> Assignment:
Write out again, exactly, the lines below starting at the one with "some_avg10 := some_10" and ending at the one with "pm_pid := wrap".

**** Information shown

Definition plain_container (c : ContainerInfo) : ContainerInfo := {|
  ci_container_id := ci_container_id c; ci_runtime := ci_runtime c; ci_name := ci_name c;
  ci_image := ci_image c; ci_status := ci_status c; ci_cgroup_version := ci_cgroup_version c;
  ci_pids := ci_pids c; ci_memory_limit_bytes := Some (default 0 (ci_memory_limit_bytes c));
  ci_cpu_quota := Some (or_zero (ci_cpu_quota c)); ci_cpu_shares := Some (default 0 (ci_cpu_shares c)) |}.

(** The statistics of TCP are on the interfaces, so that without one they are
    not told. *)
Definition plain (b : MetalBatch) : MetalBatch := {|
  mb_timestamp := []; mb_cpu := plain_cpu <$> mb_cpu b; mb_memory := plain_memory <$> mb_memory b;
  mb_disk := Some {| disk_timestamp := []; disk_devices := plain_disk <$> devices b |};
  mb_network := Some {| net_timestamp := []; net_interfaces := plain_interface <$> interfaces b;
    net_tcp_stats := if decide (interfaces b = []) then None else host_tcp_stats b |};
  mb_process := Some {| proc_timestamp := []; proc_processes := plain_process <$> processes b |};
  mb_container := Some {| ct_timestamp := []; ct_containers := plain_container <$> containers b |} |}.

(** ** Reading the message

    The receiver's side, by the names of the fields: a number that stands for an
    unsigned one is taken modulo its width, the times the snapshot was taken at
    and what the message does not have are empty or 0. *)
Definition read_cpu (c : CpuMetric) : CpuMetrics := {|
  cpu_timestamp := []; cpu_total_usage_percent := pb_cpu_total_usage_percent c;
  cpu_per_core_percent := pb_cpu_per_core_percent c;
  cpu_load_average_1m := Some (pb_cpu_load_average_1m c);
  cpu_load_average_5m := Some (pb_cpu_load_average_5m c);
  cpu_load_average_15m := Some (pb_cpu_load_average_15m c);
  cpu_frequency_mhz := pb_cpu_frequency_mhz c;
  cpu_context_switches := Some (wrap 64 (pb_cpu_context_switches c));
  cpu_physical_cores := wrap 32 (pb_cpu_physical_cores c);
  cpu_logical_cores := wrap 32 (pb_cpu_logical_cores c);
  cpu_model_name := pb_cpu_model_name c; cpu_vendor_id := Some (pb_cpu_vendor_id c) |}.

Definition read_pressure (p : pb_MemoryPressure) : MemoryPressure := {|
  some_avg10 := some_10 p; some_avg60 := some_60 p; some_avg300 := some_300 p;
  full_avg10 := full_10 p; full_avg60 := full_60 p; full_avg300 := full_300 p |}.

Definition read_top_process (p : MemoryTopProcess) : ProcessMemory := {|
  pm_pid := wrap 32 (tp_pid p); pm_name := tp_name p; pm_rss_bytes := wrap 64 (tp_rss_bytes p);
  pm_vsz_bytes := wrap 64 (tp_vsz_bytes p); pm_swap_bytes := 0 |}.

********

> Result for this exercise:
  some_avg10 := some_10 p; some_avg60 := some_60 p; some_avg300 := some_300 p;
  full_avg10 := full_10 p; full_avg60 := full_60 p; full_avg300 := full_300 p |}.

Definition read_top_process (p : MemoryTopProcess) : ProcessMemory := {|
  pm_pid := wrap 32 (tp_pid p); pm_name := tp_name p; pm_rss_bytes := wrap 64 (tp_rss_bytes p);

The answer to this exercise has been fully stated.